08 November 2010

Shaktar (CL) midweek and Newcastle at Home

What a pitiful display last week was. I am not even going to get into it. Midweek was the same old story. I was at work, unable to phone Wenger and get the right team on the pitch. Only if I truly had that power, however I don't think it would matter either way.

So let's flog the dead horse and call her November.

Saturday, I'll be honest. I completely checked out of the world. I had awoken about 5 AM to take my relatives to the airport. Must be nice to be retired and travel down to the Outer Banks or wherever, whenever you desire. I think they're all going on a cruise sometime soon as well.

Well, in order to keep my insanity, I just checked out. A few rounds of Football Manager on the good old computer, a big mug of Theraflu to make sure I wasn't coming down with something and some mid-day napping. Ah, how I love my siestas.

It became apparent on Sunday, that I missed some good football from the previous day. As I have said, it doesn't really matter. It's November!

Sunday was rather crisp in the morning with the overarching gloom hanging in the air. For some reason, I decided I would have a bit of hope this morning. I should start at the beginning when I woke up and forgot to switch my clock back. That should have been the first omen.

Then my drive down, while uneventful, was an exercise in patience. I really wonder where people learn how to drive. I mean, I by far am not the most rules aligned driver in the world but at least, or so I feel, I have an iota of common sense when behind the wheel.

Who knows maybe I don't but I do remember watching a driving instruction video with I believe Senna or someone of note about controlling your car. It had to do with imagining it as an extension of your body and such; that you should never make a sharp manoeuvre that it all should be a natural flow, from acceleration to braking to taking a curve. Makes sense to me, so why all the panicking? Why the slamming of brakes on the middle of an empty highway? WHY and why in hell all the distractions in the cockpit?

It is sort of like life. I know the footballers themselves go through a massive amount of distractions in their daily lives. Many of the distractions keep them from doing their jobs. And really that's what football is for them, a job. A job, that they may be passionate about, excessively trained for, but at the end of the day it's a job.
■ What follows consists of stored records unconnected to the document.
(** an entry of the accounts map with a server block is returned, with or
    without a top-level server block; *)
Lemma resolver_returns_entry (cfg : OpenClawConfig.t) (ircCfg : OpenClawConfig.IrcSection)
    (accounts : Dict IrcAccountConfig.t) (input : option jsstring)
    (account : IrcAccountConfig.t) (server : IrcServerConfig.t) :
  OpenClawConfig.irc cfg = Some ircCfg ->
  OpenClawConfig.accounts ircCfg = Some accounts ->
  get accounts (requestedId normalizeAccountId DEFAULT_ACCOUNT_ID input) = Some account ->
  IrcAccountConfig.server account = Some server ->
  AccountsResolver.resolveIrcAccount DEFAULT_ACCOUNT_ID normalizeAccountId cfg input
  = Ok {| ResolvedIrcAccount.accountId :=
            requestedId normalizeAccountId DEFAULT_ACCOUNT_ID input;
          ResolvedIrcAccount.config := account;
          ResolvedIrcAccount.serverConfig := Some server |}.
Proof.
  intros Hirc Hacc Hget Hsrv. unfold AccountsResolver.resolveIrcAccount.
  rewrite Hirc, Hacc. simpl. rewrite andb_false_r.
  fold (requestedId normalizeAccountId DEFAULT_ACCOUNT_ID input).
  now rewrite Hget, Hsrv.
Qed.

(** and an identifier that is not in the accounts map is named in the
    error, together with the identifiers that are. *)
Lemma resolver_names_missing_account (cfg : OpenClawConfig.t)
    (ircCfg : OpenClawConfig.IrcSection) (accounts : Dict IrcAccountConfig.t)
    (input : option jsstring) :
  OpenClawConfig.irc cfg = Some ircCfg ->
  OpenClawConfig.accounts ircCfg = Some accounts ->
  get accounts (requestedId normalizeAccountId DEFAULT_ACCOUNT_ID input) = None ->
  AccountsResolver.resolveIrcAccount DEFAULT_ACCOUNT_ID normalizeAccountId cfg input
  = Throw (Error (accountNotFoundMessage
                    (requestedId normalizeAccountId DEFAULT_ACCOUNT_ID input)
                    (keys accounts))).
Proof.
  intros Hirc Hacc Hget. unfold AccountsResolver.resolveIrcAccount.
  rewrite Hirc, Hacc. simpl. rewrite andb_false_r.
  fold (requestedId normalizeAccountId DEFAULT_ACCOUNT_ID input).
  now rewrite Hget.
Qed.
(** * envier: environment-backed configuration objects

    A shallow embedding of [envier/env.py] and the properties of its
    variable-resolution engine.

    Modelling conventions.
    - Python [str] is [string]; the text is taken to be ASCII, so case
      mapping and white space are those of the ASCII range.  A property
      whose truth rests on the case mapping of a value read from the
      source carries the hypothesis that the value is ASCII
      ([PyStr.isascii]).
    - Runtime values are the closed universe [value] (None, bool, int, str,
      list, tuple, set, dict); floats and user classes are outside of it.
    - A raised exception is a [Raise e] result; warnings and the reads of the
      source mapping are recorded in an event log, so that "a warning was
      emitted" and "this key was looked up" are statements about the log.
    - Class dictionaries and instance dictionaries are insertion-ordered
      association lists, as Python's [dict] is (3.7 and later).
    - A class is a finite tree [EnvClass] of members: a class that nests
      itself, as [include] under a namespace allows, is outside of the
      model.  What [hasattr] finds on the bases of a class is a parameter
      of [Env_include]. *)

From stdpp Require Import gmap strings list fin_maps.
From Stdlib Require Import ZArith Ascii String Lia Sorting.Sorted.

Open Scope string_scope.
Open Scope list_scope.

Set Warnings "-register-all".

(** ** Exceptions and results *)

(** The exception classes the engine raises or lets through.  Only
    [KeyError] keeps its message: the other messages embed [repr] of type
    objects and are never tested by the code itself. *)
Inductive exc : Type :=
| KeyError (msg : string)
| TypeError
| ValueError
| AttributeError
| UserError (tag : string).

Inductive result (A : Type) : Type :=
| Ok (a : A)
| Raise (e : exc).
Arguments Ok {A} a.
Arguments Raise {A} e.

Definition rbind {A B : Type} (r : result A) (k : A -> result B) : result B :=
  match r with
  | Ok a => k a
  | Raise e => Raise e
  end.

#[global] Instance result_ret : MRet result := @Ok.
#[global] Instance result_bind : MBind result := fun A B k r => rbind r k.
#[global] Instance result_fmap : FMap result :=
  fun A B f r => match r with Ok a => Ok (f a) | Raise e => Raise e end.

(** ** Python string methods used by the engine *)
Module PyStr.

Definition is_upper (c : ascii) : bool :=
  let n := nat_of_ascii c in (65 <=? n)%nat && (n <=? 90)%nat.

Definition is_lower (c : ascii) : bool :=
  let n := nat_of_ascii c in (97 <=? n)%nat && (n <=? 122)%nat.

Definition upper_char (c : ascii) : ascii :=
  if is_lower c then ascii_of_nat (nat_of_ascii c - 32) else c.

Definition lower_char (c : ascii) : ascii :=
  if is_upper c then ascii_of_nat (nat_of_ascii c + 32) else c.

Fixpoint map_chars (f : ascii -> ascii) (s : string) : string :=
  match s with
  | EmptyString => EmptyString
  | String c s' => String (f c) (map_chars f s')
  end.

(** [str.upper()] and [str.lower()] on ASCII text: the letters a-z and
    A-Z are mapped, every other character is kept.  (On other text Python
    maps every cased letter, and may change the length.) *)
Definition upper (s : string) : string := map_chars upper_char s.
Definition lower (s : string) : string := map_chars lower_char s.

(** [str.isascii()] *)
Fixpoint isascii (s : string) : bool :=
  match s with
  | EmptyString => true
  | String c s' => (nat_of_ascii c <? 128)%nat && isascii s'
  end.

Fixpoint mem_char (c : ascii) (chars : string) : bool :=
  match chars with
  | EmptyString => false
  | String d chars' => Ascii.eqb c d || mem_char c chars'
  end.

(** [s.rstrip(chars)]: drop the longest suffix made of characters of
    [chars]. *)
Fixpoint rstrip (chars s : string) : string :=
  match s with
  | EmptyString => EmptyString
  | String c s' =>
      match rstrip chars s' with
      | EmptyString => if mem_char c chars then EmptyString else String c EmptyString
      | r => String c r
      end
  end.

Fixpoint lstrip (chars s : string) : string :=
  match s with
  | EmptyString => EmptyString
  | String c s' => if mem_char c chars then lstrip chars s' else s
  end.

(** The ASCII characters for which [str.isspace] holds: tab, line feed,
    vertical tab, form feed, carriage return, the four separators
    0x1c-0x1f and the space. *)
Definition whitespace : string :=
  String (ascii_of_nat 9) (String (ascii_of_nat 10) (String (ascii_of_nat 11)
  (String (ascii_of_nat 12) (String (ascii_of_nat 13) (String (ascii_of_nat 28)
  (String (ascii_of_nat 29) (String (ascii_of_nat 30) (String (ascii_of_nat 31)
  (String (ascii_of_nat 32) EmptyString))))))))).

(** [s.strip()] *)
Definition strip (s : string) : string := lstrip whitespace (rstrip whitespace s).

(** [s.endswith(suffix)] *)
Definition endswith (s suffix : string) : bool :=
  let n := String.length s in
  let m := String.length suffix in
  (m <=? n)%nat && String.eqb (substring (n - m) m s) suffix.

Definition cons_head (c : ascii) (l : list string) : list string :=
  match l with
  | p :: ps => String c p :: ps
  | [] => [String c EmptyString]
  end.

Definition may_split (maxsplit : option nat) : bool :=
  match maxsplit with
  | Some O => false
  | _ => true
  end.

Definition spend (maxsplit : option nat) : option nat :=
  match maxsplit with
  | Some n => Some (Nat.pred n)
  | None => None
  end.
(** The functions of go-git which the storer relies on and whose
  definitions lie outside this code base. *)
Class GoGit := {
(** [plumbing.ComputeHash], that is [NewHasher(t, len).Write(content).Sum()] *)
ComputeHash : plumbing.ObjectType -> string -> plumbing.Hash;
(** [ReferenceName.Short] *)
Short : plumbing.ReferenceName -> string;
(** [config.Config], its zero value, and [Unmarshal]/[Marshal] *)
config_Config : Type;
Config_zero : config_Config;
Config_Unmarshal : string -> config_Config * option error;
Config_Marshal : config_Config -> error + string;
(** [object.Tree.Encode] over the entries (name, mode, hash) *)
Tree_Encode : list (string * Z * plumbing.Hash) -> error + plumbing.MemoryObject;
(** [object.Commit.Encode] *)
Commit_Encode : object.Commit -> error + plumbing.MemoryObject
}.

(** ** The blob store behind the AWS S3 client *)

Module awss3.

(** A stored blob: its bytes and its user metadata (a nil metadata map
    and an empty one look up alike). *)
Record Object := mkObject {
  Body : string;
  Metadata : gmap string string
}.

(** What the network does to a request on a key: nothing, fail the
    request, or deliver the response and then break its body stream. *)
Inductive NetCond : Type := Healthy | RequestFails | BodyReadFails.

(** The client together with the store it talks to: the blobs by bucket
    and key, and the condition of the network for each key. *)
Record Client := mkClient {
  objects : gmap (string * string) Object;
  net : string -> NetCond
}.

Record GetObjectOutput := mkGetObjectOutput {
  out_Body : io.Reader;
  out_Metadata : gmap string string
}.

Definition errRequest : error := ErrorString "operation error S3: request failed".
Definition errNoSuchKey : error := ErrorString "operation error S3: NoSuchKey".
Definition errBody : error := ErrorString "unexpected EOF".

Definition GetObject (c : Client) (bucket key : string) : error + GetObjectOutput :=
  match net c key with
  | RequestFails => inl errRequest
  | cond =>
      match objects c !! (bucket, key) with
      | None => inl errNoSuchKey
      | Some o =>
          inr (mkGetObjectOutput
                 (io.mkReader (Body o)
                    (match cond with BodyReadFails => Some errBody | _ => None end))
                 (Metadata o))
      end
  end.

(** [HeadObject] returns the content length of the blob. *)
Definition HeadObject (c : Client) (bucket key : string) : error + Z :=
  match net c key with
  | RequestFails => inl errRequest
  | _ =>
      match objects c !! (bucket, key) with
      | None => inl errNoSuchKey
      | Some o => inr (Z.of_nat (String.length (Body o)))
      end
  end.

Definition PutObject (c : Client) (bucket key : string) (body : string)
           (metadata : gmap string string) : Client * option error :=
  match net c key with
  | RequestFails => (c, Some errRequest)
  | _ => (mkClient (<[(bucket, key) := mkObject body metadata]> (objects c)) (net c), None)
  end.

(** Deleting a key that is not there succeeds. *)
Definition DeleteObject (c : Client) (bucket key : string) : Client * option error :=
  match net c key with
  | RequestFails => (c, Some errRequest)
  | _ => (mkClient (delete (bucket, key) (objects c)) (net c), None)
  end.

(** The order of keys in a listing: by their bytes. *)
Definition keyLe (a b : string) : Prop := String.leb a b = true.

Global Instance keyLe_dec : RelDecision keyLe := fun a b => decide (String.leb a b = true).

(** The keys of [bucket] that begin with [prefix], in order. *)
Definition listKeys (c : Client) (bucket prefix : string) : list string :=
  merge_sort keyLe
    (omap (fun kv : string * string * Object =>
             if bool_decide (kv.1.1 = bucket) && String.prefix prefix kv.1.2
             then Some kv.1.2 else None)
          (map_to_list (objects c))).

(** A listing comes in pages of at most a thousand keys; there is always
    a first page, which is empty when no key matches. *)
Definition pageSize : nat := 1000.

Fixpoint pagesAux (room : nat) (cur : list string) (keys : list string)
  : list (list string) :=
  match keys with
  | [] => [rev cur]
  | key :: keys' =>
      match room with
      | O => rev cur :: pagesAux (pageSize - 1) [key] keys'
      | S room' => pagesAux room' (key :: cur) keys'
      end
  end.

(** [NewListObjectsV2Paginator] with a prefix, run to its end: the pages,
    or the error of the request. *)
Definition ListObjectsV2Pages (c : Client) (bucket prefix : string)
  : error + list (list string) :=
  match net c prefix with
  | RequestFails => inl errRequest
  | _ => inr (pagesAux pageSize [] (listKeys c bucket prefix))
  end.

(** [DeleteObjects]: one request for a batch of keys. *)
Definition DeleteObjects (c : Client) (bucket : string) (keys : list string)
  : Client * option error :=
  if existsb (fun key => match net c key with RequestFails => true | _ => false end) keys
  then (c, Some errRequest)
  else (mkClient (foldr delete (objects c) ((fun key => (bucket, key)) <$> keys)) (net c),
        None).

End awss3.

(** ** Package [s3]: the storer of one repository *)

Module s3.
Section Storer.
Context `{GoGit}.
Import plumbing.

Record S3Storer := mkS3Storer {
  bucket : string;
  repoPath : string
}.

Definition getObjectKey (s : S3Storer) (objectPath : string) : string :=
  path.Join [repoPath s; objectPath].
I know myself, I hate when people judge the quality of my job and never had worked a day in their life in my job. It's one thing if you have at least a notion of what I go through on a daily basis but most people don't and that's a plain fact.

So here we sit, November. The pear shaped queen of the Arsenal calendar. I can't fathom an idea of what is going on with the boys. I certainly wish I could. I certainly wish I had a direct line to Arsene and Rice.

I might bitch and moan about the lack of this or that. How complacency has reared it's ugly head early in the season. How the desire for a real cup should exceed all but at the end of the day I remain steadfast and loyal to my oddly shaped queen, cause she makes the best pumpkin pies.

I had planned on going into my loyalty rant. I really wanted to blast the splitters again but that is as futile as expecting a win at home during the first week in November or something else.. blah blah blah.

It's unnecessary and over done. There is a certain lack of loyalty amongst a certain group or groups of so called "soccer fans." AND Yes I did use that exact term for that exact reason. They're not football supporters. I don't believe the grand lot of them would shed blood for their club or take abuse when losing to a newly promoted yo yo club.

They can go fuck themselves just like the bad drivers on a Sunday morning. Don't expect anything from me; you've dug your own hole, go lay down in it.